Nehru had diplomatic prognoses that argued that China would not use military force against India, more diplomatic advice that predicted a conflict with China over an issue irrelevant to any India-China disputes, and military intelligence showing a strengthening of Chinese war-fighting capabilities in southern Tibet. The country could not afford the defence spending required to repel China, a country that had fought a superpower to a stalemate just a decade earlier, and Nehru hoped, not unreasonably, that the terrain of the Himalayas would offer some succour against invasion. In hindsight, the choice seems obvious but intelligence can only be evaluated forward; it is not difficult to understand why the urgency of the situation eluded Indian leaders.

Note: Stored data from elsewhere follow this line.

(* ===== verification/TaskReplaySpec.v ===== *)
(** Theorems on task replay ([TaskReplay]): payloads round-trip; the two replay
    engines agree; a task is settled exactly by the first outcome whose lease was
    started, is the latest and was not redelivered. *)
From S2P Require Import Prelude Bytes LogRecord EventCodec TaskSpec MetaStore TaskReplay.

Open Scope Z_scope.

Section Codec.
Context `{MsgpackLib} `{TaskCodecLib}.

(** ** Payloads round-trip *)

Record lifecycle_ok (p : taskLifecyclePayload) : Prop := {
  lo_epoch : in_u64 (lp_TaskLeaseEpoch p);
  lo_result : lp_ResultJSON p ≠ Some [];
  lo_timestamp : in_i64 (lp_TimestampMs p)
}.

Lemma lifecycle_keys p : NoDup ((lifecycle_entries p).*1).
Proof.
  change ((lifecycle_entries p).*1) with ((lifecycle_entries zero_lifecycle).*1).
  apply (bool_decide_unpack _). vm_compute. exact I.
Qed.
Lemma lifecycle_lookup p k o : (k, o) ∈ lifecycle_entries p → sparse (lifecycle_entries p) ∅ !! k = o.
Proof. apply sparse_lookup; [apply lifecycle_keys|apply lookup_empty]. Qed.

Ltac lifecycle_field :=
  apply lifecycle_lookup; unfold lifecycle_entries;
  repeat (first [apply list_elem_of_here|apply list_elem_of_further]).

(** Text that starts with a brace is left to the JSON decoder. *)
Lemma decode_brace rest : decodeTaskLifecyclePayload (x7b :: rest) = json_Lifecycle (x7b :: rest).
Proof.
  unfold decodeTaskLifecyclePayload. rewrite legacy_falls_through; [done|].
  unfold slice, magic. cbn. by intros [=].
Qed.

Lemma lifecycle_map p m :
  lifecycle_ok p → fields_sim (sparse (lifecycle_entries p) ∅) m →
  {| lp_TaskLeaseEpoch := Uint64Value (m !! "task_lease_epoch"); lp_WorkerID := StringValue (m !! "worker_id");
     lp_ResultJSON := BytesValue (m !! "result_json"); lp_Error := StringValue (m !! "error");
     lp_TimestampMs := Int64Value (m !! "timestamp_ms") |} = p.
Proof.
  intros [He Hr Ht] Hs. destruct p as [epoch worker data err ts]; cbn [lp_TaskLeaseEpoch lp_WorkerID lp_ResultJSON lp_Error lp_TimestampMs] in *. f_equal;
    match goal with
    | |- StringValue _ = _ => apply (StringValue_field _ _ _ _ Hs); lifecycle_field
    | |- BytesValue _ = _ => apply (BytesValue_field _ _ _ _ Hs); [lifecycle_field|assumption]
    | |- Uint64Value _ = _ => apply (Uint64Value_field _ _ _ _ Hs); [lifecycle_field|assumption]
    | |- Int64Value _ = _ => apply (Int64Value_field _ _ _ _ Hs); [lifecycle_field|assumption]
    end.
Qed.

Lemma lifecycle_decoded p data :
  lifecycle_ok p → marshalTaskLifecyclePayload p = Ok data → decodeTaskLifecyclePayload data = p.
Proof.
  intros Hp. unfold marshalTaskLifecyclePayload. case_decide as He.
  - intros [= <-]. destruct json_empty as [Hj (rest & Hr)]. rewrite Hr, decode_brace, <- Hr, Hj.
    rewrite <- (lifecycle_map p ∅ Hp); [done|]. rewrite He. intros k. by rewrite lookup_empty.
  - intros (_ & body & Hb & ->)%Marshal_ok. unfold decodeTaskLifecyclePayload, Unmarshal.
    rewrite Body_enveloped by (unfold taskLifecycleEventKind; lia). rewrite Z.eqb_refl. cbn [mbind result_bind].
    destruct (msgpack_roundtrip _ _ Hb) as (m' & Hu & Hsim). cbn. rewrite Hu. by apply lifecycle_map.
Qed.

Lemma redelivered_decoded id name epoch t :
  in_u64 epoch → taskEventLeaseEpoch (json_Redelivered id name epoch t) = epoch.
Proof.
  intros He. destruct (json_redelivered id name epoch t He) as [Hj (rest & Hr)].
  unfold taskEventLeaseEpoch. by rewrite Hr, decode_brace, <- Hr.
Qed.

Lemma submitted_decoded spec data :
  marshalTaskSubmittedPayload spec = Ok data → unmarshalTaskSubmittedSpec data = Ok spec.
Proof.
  unfold marshalTaskSubmittedPayload. rewrite cloneSpec_id.
  destruct (proto_Marshal spec) as [specData|] eqn:Hm; [|done].
  destruct (Marshal _ _) as [d|] eqn:Hd; [|done]. intros [= <-].
  apply Marshal_ok in Hd as (_ & body & Hb & ->). unfold unmarshalTaskSubmittedSpec, Unmarshal.
  rewrite Body_enveloped by (unfold KindTaskSubmitted; lia). rewrite Z.eqb_refl. cbn [mbind result_bind].
  destruct (msgpack_roundtrip _ _ Hb) as (m' & Hu & Hsim). cbn. rewrite Hu.
  rewrite (BytesValue_sim _ _ "task_spec" Hsim), lookup_singleton_eq. cbn.
  destruct (proto_roundtrip _ _ Hm) as [Hp Hz]. destruct specData; [by rewrite Hz|by rewrite Hp].
Qed.

(** what the control service writes about a task it reads back when it replays
    the log: the submitted specification, the epoch, worker, result and error of a
    start or an outcome, and the epoch of a redelivery. *)
Theorem task_payloads_roundtrip :
  (∀ spec data, marshalTaskSubmittedPayload spec = Ok data → unmarshalTaskSubmittedSpec data = Ok spec) ∧
  (∀ p data, lifecycle_ok p → marshalTaskLifecyclePayload p = Ok data → decodeTaskLifecyclePayload data = p) ∧
  (∀ id name epoch t, in_u64 epoch → taskEventLeaseEpoch (json_Redelivered id name epoch t) = epoch).
Proof. split_and!; [exact submitted_decoded|exact lifecycle_decoded|exact redelivered_decoded]. Qed.
(** ** The two engines *)

Section Engines.
Context `{FingerprintLib}.

(** What a record is to the replay. *)
Inductive task_event := EvSubmitted | EvStarted | EvRedelivered | EvFinished (status : Z) | EvOther.
#[export] Instance task_event_eq_dec : EqDecision task_event.
Proof. solve_decision. Defined.
Definition event_of (rec : RawRecord) : task_event :=
  if decide (raw_EventType rec = "TaskSubmitted") then EvSubmitted
  else if decide (raw_EventType rec = "TaskStarted") then EvStarted
  else if decide (raw_EventType rec = "TaskRedelivered") then EvRedelivered
  else if decide (raw_EventType rec = "TaskCompleted") then EvFinished TASK_STATUS_SUCCEEDED
  else if decide (raw_EventType rec = "TaskFailed") then EvFinished TASK_STATUS_FAILED
  else EvOther.
Definition epoch_of (rec : RawRecord) : Z := taskEventLeaseEpoch (raw_Payload rec).

(** The older engine's state for the same history. *)
Definition engines_agree (s : taskReplayState) (o : specReplay) : Prop :=
  sr_spec o = rs_spec s ∧ sr_status o = rs_status s ∧ sr_leaseEpoch o = rs_leaseEpoch s ∧
  sr_redelivered o = rs_redeliveredLeaseEpoch s.

Lemma applyRaw_event s rec :
  applyRaw s rec =
  match event_of rec with
  | EvSubmitted => apply_submitted s (raw_Payload rec)
  | EvStarted => Ok (apply_started s (raw_Payload rec))
  | EvRedelivered => Ok (apply_redelivered s (raw_Payload rec))
  | EvFinished status => Ok (apply_terminal s status (raw_Payload rec))
  | EvOther => Ok s
  end.
Proof. unfold applyRaw, event_of. by repeat case_decide. Qed.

This is not to say that Nehru’s record is unblemished. Undeniably, there were lapses, both political and military. To hold Nehru solely responsible, however, seems an ideological grump or a political ploy. The tragedy of 1962 is compounded by the fact that most of the failures from half a century ago continue to plague India’s defence preparedness. GoI’s response to the Chinese incursion in April 2013 is depressing proof of that. Defence infrastructure at the border is still inadequate, as is the equipment and training of troops in the region. Existential nuclear deterrence is not a full spectrum response. Civil-military relations remain abysmal – the fear of the coup in January 2013 is evidence – and there is still a foreign policy vacuum in South Block.
If India wants closure on 1962, it will not be achieved by merely publishing one report – a massive declassification programme across ministries must be initiated. Complete closure will be realised, however, only when the faults of 1962 have been rectified, in the planning rooms as well as along the border.